Problem details: List each line of the data that holds the string "Types".

(Data extract begins)

(* ===== verification/ParDelivery.v ===== *)
(** * The packets on their way to the threads: lib/trace_parallel.c

    What the operations of ParThreads and ParStates do to the packets: to the pool, the
    queues, the slots of a thread and what the user was given.

    A location of the pool of packets belongs to one owner: the free list, a queue, a
    slot of a thread, or the hasher.  Ownership counts how often a location occurs; a lemma
    about a thread has the count of all the others as its frame, whose
    locations are left alone. *)

From S2P Require Import Prelude DNodes FormatHelper Trace ParConfig Parallel ParThreads ParStates ParQuiesce.
Local Open Scope Z_scope.
Local Open Scope outcome_scope.

Local Arguments set_thread {D} p r t : simpl never.
Local Arguments get_thread {D} p r : simpl never.
Local Arguments thread_change_state {D} p r new_state need_lock : simpl never.

(** ** How often a location occurs *)
Definition one (x l : loc) : nat := if decide (x = l) then 1 else 0.
Fixpoint cnt (l : loc) (ls : list loc) : nat := match ls with [] => 0 | x :: ls => one x l + cnt l ls end.

(** The locations in slots. *)
Definition held (slots : list (option loc)) : list loc := omap id slots.
Definition cnt_slot (l : loc) (s : option loc) : nat := match s with Some x => one x l | None => 0 end.

Lemma one_self l : one l l = 1%nat.
Proof. unfold one. by rewrite decide_True. Qed.

Lemma cnt_nil l : cnt l [] = 0%nat.
Proof. done. Qed.
Lemma cnt_cons l x ls : cnt l (x :: ls) = (one x l + cnt l ls)%nat.
Proof. done. Qed.
Lemma cnt_app l ls ks : cnt l (ls ++ ks) = (cnt l ls + cnt l ks)%nat.
Proof. induction ls as [|x ls IH]; [done|]. cbn. lia. Qed.
Lemma cnt_elem l ls : (0 < cnt l ls)%nat ↔ l ∈ ls.
Proof.
  induction ls as [|x ls IH]; [cbn; split; [lia|set_solver]|]. cbn. rewrite elem_of_cons, <- IH. unfold one.
  destruct (decide (x = l)); [split; [auto|lia]|]. split; [auto with lia|]. intros [?|?]; [congruence|lia].
Qed.

Lemma cnt_held_cons l s slots : cnt l (held (s :: slots)) = (cnt_slot l s + cnt l (held slots))%nat.
Proof. by destruct s. Qed.

Lemma cnt_held_insert l slots a s s' :
  slots !! a = Some s' → (cnt l (held (<[a := s]> slots)) + cnt_slot l s' = cnt l (held slots) + cnt_slot l s)%nat.
Proof.
  revert a. induction slots as [|x slots IH]; intros [|a] H; try done.
  - injection H as ->. change (<[0%nat := s]> (s' :: slots)) with (s :: slots). rewrite !cnt_held_cons. lia.
  - change (<[S a := s]> (x :: slots)) with (x :: <[a := s]> slots). rewrite !cnt_held_cons. specialize (IH a H). lia.
Qed.

Lemma cnt_held_lookup l slots a : slots !! a = Some (Some l) → (0 < cnt l (held slots))%nat.
Proof.
  intros H. pose proof (cnt_held_insert l slots a None (Some l) H) as K. cbn [cnt_slot] in K. rewrite one_self in K. lia.
Qed.

Lemma cnt_concat_insert l (xs : list (list loc)) i x y :
  xs !! i = Some x → (cnt l (concat (<[i := y]> xs)) + cnt l x = cnt l (concat xs) + cnt l y)%nat.
Proof.
  revert i. induction xs as [|z xs IH]; intros [|i] H; try done.
  - injection H as ->. change (<[0%nat := y]> (x :: xs)) with (y :: xs). cbn [concat]. rewrite !cnt_app. lia.
  - change (<[S i := y]> (z :: xs)) with (z :: <[i := y]> xs). cbn [concat]. rewrite !cnt_app. specialize (IH i H). lia.
Qed.

Lemma cnt_concat_two l (xs : list (list loc)) i j x y :
  xs !! i = Some x → xs !! j = Some y → i ≠ j → (cnt l x + cnt l y ≤ cnt l (concat xs))%nat.
Proof.
  intros Hi Hj Hne. pose proof (cnt_concat_insert l xs i x [] Hi) as K. pose proof (cnt_concat_insert l (<[i := []]> xs) j y []) as K2.
  rewrite list_lookup_insert_ne in K2 by done. specialize (K2 Hj). rewrite !cnt_nil in *. lia.
Qed.

Lemma cnt_concat_lookup l (xs : list (list loc)) i x : xs !! i = Some x → (cnt l x ≤ cnt l (concat xs))%nat.
Proof. intros H. pose proof (cnt_concat_insert l xs i x [] H) as K. rewrite !cnt_nil in *. lia. Qed.

(** ** Views *)
Section views.
Context {D : Type}.
Local Abbreviation ptrace := (@ptrace D).
Implicit Types (p : ptrace) (i j : nat) (l : loc) (ls : list loc).

(** The data of a location that holds a packet of the trace. *)
Definition good p l : option D :=
  match p_packets p !! l with Some pk => if 0 <? pp_error pk then pp_data pk else None | None => None end.
Definition goods p ls : list D := omap (good p) ls.

Definition err p l : Z := match p_packets p !! l with Some pk => pp_error pk | None => 0 end.

(** What thread [i] has been given. *)
Definition seen1 i (e : @event D) : option D :=
  match e with Packet who _ d => if bool_decide (who = i) then d else None | Called _ _ _ _ => None end.
Definition seen i p : list D := omap (seen1 i) (p_log p).

(** The queue of a thread and its last result. *)
Definition ring p i : list loc := match p_threads p !! i with Some t => t_rbuffer t | None => [] end.
Definition fdata p i : option loc := match p_threads p !! i with Some t => t_format_data t | None => None end.

Definition pool p := (p_packets p, p_free p, p_next p).
Definition fixed p := (p_input p, t_type (p_hasher p), length (p_threads p)).

(** What is not about thread [i] stays. *)
Definition others i p p' : Prop :=
  fixed p' = fixed p ∧ ∀ j, j ≠ i → ring p' j = ring p j ∧ fdata p' j = fdata p j ∧ seen j p' = seen j p.

(** Nothing changes but messages, states and counters. *)
Definition same p p' : Prop :=
  pool p' = pool p ∧ fixed p' = fixed p ∧ ∀ j, ring p' j = ring p j ∧ fdata p' j = fdata p j ∧ seen j p' = seen j p.

#[export] Instance same_refl : Reflexive same.
Proof. by intros p. Qed.
#[export] Instance same_trans : Transitive same.
Proof.
  intros p q r (h1 & h2 & h3) (g1 & g2 & g3). split_and!; [congruence|congruence|]. intros j.
  destruct (h3 j) as (? & ? & ?), (g3 j) as (? & ? & ?). split_and!; congruence.
Qed.
#[export] Instance others_refl i : Reflexive (others i).
Proof. by intros p. Qed.
#[export] Instance others_trans i : Transitive (others i).
Proof.
  intros p q r (h1 & h2) (g1 & g2). split; [congruence|]. intros j Hj.
  destruct (h2 j Hj) as (? & ? & ?), (g2 j Hj) as (? & ? & ?). split_and!; congruence.
Qed.
Lemma same_others i p p' : same p p' → others i p p'.
Proof. intros (_ & h2 & h3). split; [done|]. intros j _. apply h3. Qed.
(* ===== verification/ParRouting.v ===== *)
(** * Every packet goes to its thread, once and in order: lib/trace_parallel.c

    With a dedicated hasher, the packets that a per-packet thread gives to the user are
    at all times the first of the packets that have been read from the trace and whose
    hash selects the thread, in their order; a thread that pauses, or that reads
    the end of the trace, has given all of them. *)

From S2P Require Import Prelude DNodes FormatHelper Trace ParConfig Parallel ParThreads ParStates ParQuiesce ParDelivery ParPipeline.
Local Open Scope Z_scope.
Local Open Scope outcome_scope.

Local Arguments set_thread {D} p r t : simpl never.
Local Arguments get_thread {D} p r : simpl never.
Local Arguments thread_change_state {D} p r new_state need_lock : simpl never.

(** ** The threads and their packets *)
Section routing.
Context {D : Type} {hash : D → Z}.
Local Abbreviation ptrace := (@ptrace D).
Local Abbreviation worker := (perpkt_locals * perpkt_pc)%type.
Implicit Types (p : ptrace) (n i j : nat) (l k : loc) (xs : list worker) (x : worker) (H : list loc) (E ds : list D).

(** The thread for a packet, of [n], and the packets for a thread. *)
Definition route n (d : D) : nat := Z.to_nat (u64 (hash d) `mod` Z.of_nat n).
Definition expected n i ds : list D := filter (λ d, route n d = i) ds.

Lemma expected_app n i ds ds' : expected n i (ds ++ ds') = expected n i ds ++ expected n i ds'.
Proof. apply filter_app. Qed.

Lemma expected_self n i d : route n d = i → expected n i [d] = [d].
Proof. intros Hd. unfold expected. by rewrite filter_cons_True. Qed.
Lemma expected_other n i d : route n d ≠ i → expected n i [d] = [].
Proof. intros Hd. unfold expected. by rewrite filter_cons_False. Qed.

Definition rings p : list (list loc) := map t_rbuffer (p_threads p).

Lemma rings_lookup p i t : p_threads p !! i = Some t → rings p !! i = Some (ring p i).
Proof. intros Hi. unfold rings, ring. by rewrite list_lookup_fmap, Hi. Qed.
Lemma rings_lookup_lt p i : (i < length (p_threads p))%nat → rings p !! i = Some (ring p i).
Proof. intros Hi. destruct (lookup_lt_is_Some_2 _ _ Hi) as [t Ht]. by eapply rings_lookup. Qed.

Lemma rings_eq p p' : length (p_threads p') = length (p_threads p) → (∀ j, ring p' j = ring p j) → rings p' = rings p.
Proof.
  intros Hlen Hr. apply list_eq. intros j. destruct (decide (j < length (p_threads p))%nat) as [Hj|Hj].
  - rewrite !rings_lookup_lt by lia. by rewrite Hr.
  - unfold rings. rewrite !lookup_ge_None_2; [done|rewrite length_map; lia..].
Qed.
Lemma rings_insert p p' i :
  length (p_threads p') = length (p_threads p) → (∀ j, j ≠ i → ring p' j = ring p j) → (i < length (p_threads p))%nat →
  rings p' = <[i := ring p' i]> (rings p).
Proof.
  intros Hlen Hr Hi. apply list_eq. intros j. destruct (decide (j = i)) as [->|Hne].
  - rewrite list_lookup_insert_eq by (unfold rings; by rewrite length_map). apply rings_lookup_lt. lia.
  - rewrite list_lookup_insert_ne by done. destruct (decide (j < length (p_threads p))%nat) as [Hj|Hj].
    + rewrite !rings_lookup_lt by lia. by rewrite Hr.
    + unfold rings. rewrite !lookup_ge_None_2; [done|rewrite length_map; lia..].
Qed.

(** The owners of locations: the threads, their queues, and the hasher with [H]. *)
Definition owned p xs H : loc → nat :=
  λ k, (cnt k (concat (map slots_of xs)) + cnt k (concat (rings p)) + cnt k H)%nat.

Record inv n p xs H ds : Prop := {
  iv_workers : length xs = n;
  iv_threads : length (p_threads p) = n;
  iv_hasher : trace_has_dedicated_hasher p = true;
  iv_own : own p (owned p xs H);
  iv_ok : ∀ i x, xs !! i = Some x → thread_ok p i x (expected n i ds);
}.

Definition noend p xs : Prop := ∀ i x, xs !! i = Some x → no_end p i x.

(** A thread is not changed by what happens to others. *)
Lemma thread_frame p p' i x E :
  (∀ k, k ∈ slots_of x ++ ring p i → p_packets p' !! k = p_packets p !! k) →
  ring p' i = ring p i → fdata p' i = fdata p i → seen i p' = seen i p →
  (thread_ok p i x E → thread_ok p' i x E) ∧ (no_end p i x → no_end p' i x).
Proof.
  intros Hk Hr Hf Hs. destruct x as [s pc].
  assert (∀ k, k ∈ ring p i → p_packets p' !! k = p_packets p !! k) as Hkr by (intros k ?; apply Hk; set_solver).
  assert (Forall (λ k, ¬ is_end p k) (ring p i) ∧ fdata p i = None → Forall (λ k, ¬ is_end p' k) (ring p' i) ∧ fdata p' i = None) as Hn.
  { rewrite Hr, Hf. intros [? ?]. split; [by eapply ends_keep|done]. }
  assert ((∃ ds, active p i s E ds) → (slots_of (s, pc) = held (l_packets s)) → ∃ ds, active p' i s E ds) as Ha.
  { intros [ds [e1 e2 e3 e4 e5]] Esl. exists ds. destruct (ring_ok_keep p p' (ring p i) Hkr e4) as [h1 h2].
    assert (∀ m k, l_packets s !! m = Some (Some k) → p_packets p' !! k = p_packets p !! k) as Hsl.
    { intros m k Hm. apply Hk. rewrite Esl. apply elem_of_app. left. apply cnt_elem. by eapply cnt_held_lookup. }
    split; rewrite ?Hr, ?Hs, ?h2, ?Hf; try done.
    - intros m d Hm. destruct (e2 m d Hm) as (l & ? & ?). exists l. split; [done|]. unfold good. by erewrite Hsl.
    - intros k Hfd. destruct (e5 k Hfd) as (j1 & j2 & j3). split; [done|]. split; [|done]. unfold is_end, err. by erewrite Hsl. }
  split.
  - unfold thread_ok. cbn [fst snd]. destruct pc; try (by rewrite Hs); try (intros; by apply Ha).
    intros (h1 & h2 & h3). rewrite Hr, Hf, Hs. destruct (ring_ok_keep p p' (ring p i) Hkr h1) as [? ->]. done.
  - unfold no_end. cbn [snd]. destruct pc; done.
Qed.

(** What a thread owns, beside what another owns and the hasher. *)
Lemma owned_thread p xs H i x k :
  xs !! i = Some x → length xs = length (p_threads p) → (cnt k (slots_of x) + cnt k (ring p i) + cnt k H ≤ owned p xs H k)%nat.
Proof.
  intros Hi Hlen. unfold owned. assert (i < length (p_threads p))%nat as Hlt by (rewrite <- Hlen; by eapply lookup_lt_Some).
  pose proof (cnt_concat_lookup k (map slots_of xs) i (slots_of x)) as K1. rewrite list_lookup_fmap, Hi in K1. specialize (K1 eq_refl).
  pose proof (cnt_concat_lookup k (rings p) i (ring p i) (rings_lookup_lt p i Hlt)) as K2. lia.
Qed.

Lemma owned_two p xs H i j x y k :
  xs !! i = Some x → xs !! j = Some y → i ≠ j → length xs = length (p_threads p) →
  (cnt k (slots_of x) + cnt k (ring p i) + (cnt k (slots_of y) + cnt k (ring p j)) + cnt k H ≤ owned p xs H k)%nat.
Proof.
  intros Hi Hj Hne Hlen. unfold owned. assert (i < length (p_threads p))%nat by (rewrite <- Hlen; by eapply lookup_lt_Some).
  assert (j < length (p_threads p))%nat by (rewrite <- Hlen; by eapply lookup_lt_Some).
  pose proof (cnt_concat_two k (map slots_of xs) i j (slots_of x) (slots_of y)) as K1. rewrite !list_lookup_fmap, Hi, Hj in K1.
  specialize (K1 eq_refl eq_refl Hne). pose proof (cnt_concat_two k (rings p) i j _ _ (rings_lookup_lt p i ltac:(done)) (rings_lookup_lt p j ltac:(done)) Hne). lia.
Qed.

(** The frame of thread [i]. *)
Definition rest p xs H i x : loc → nat := λ k, (owned p xs H k - (cnt k (slots_of x) + cnt k (ring p i)))%nat.

Lemma own_rest n p xs H ds i x :
  inv n p xs H ds → xs !! i = Some x → own p (λ k, cnt k (slots_of x) + cnt k (ring p i) + rest p xs H i x k)%nat.
Proof.
  intros [h1 h2 h3 h4 h5] Hi. eapply own_le; [|exact h4]. intros k. cbn beta. unfold rest.
  pose proof (owned_thread p xs H i x k Hi). lia.
Qed.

(Data extract ends)

Exercise solution:
Implicit Types (p : ptrace) (i j : nat) (l : loc) (ls : list loc).
Implicit Types (p : ptrace) (n i j : nat) (l k : loc) (xs : list worker) (x : worker) (H : list loc) (E ds : list D).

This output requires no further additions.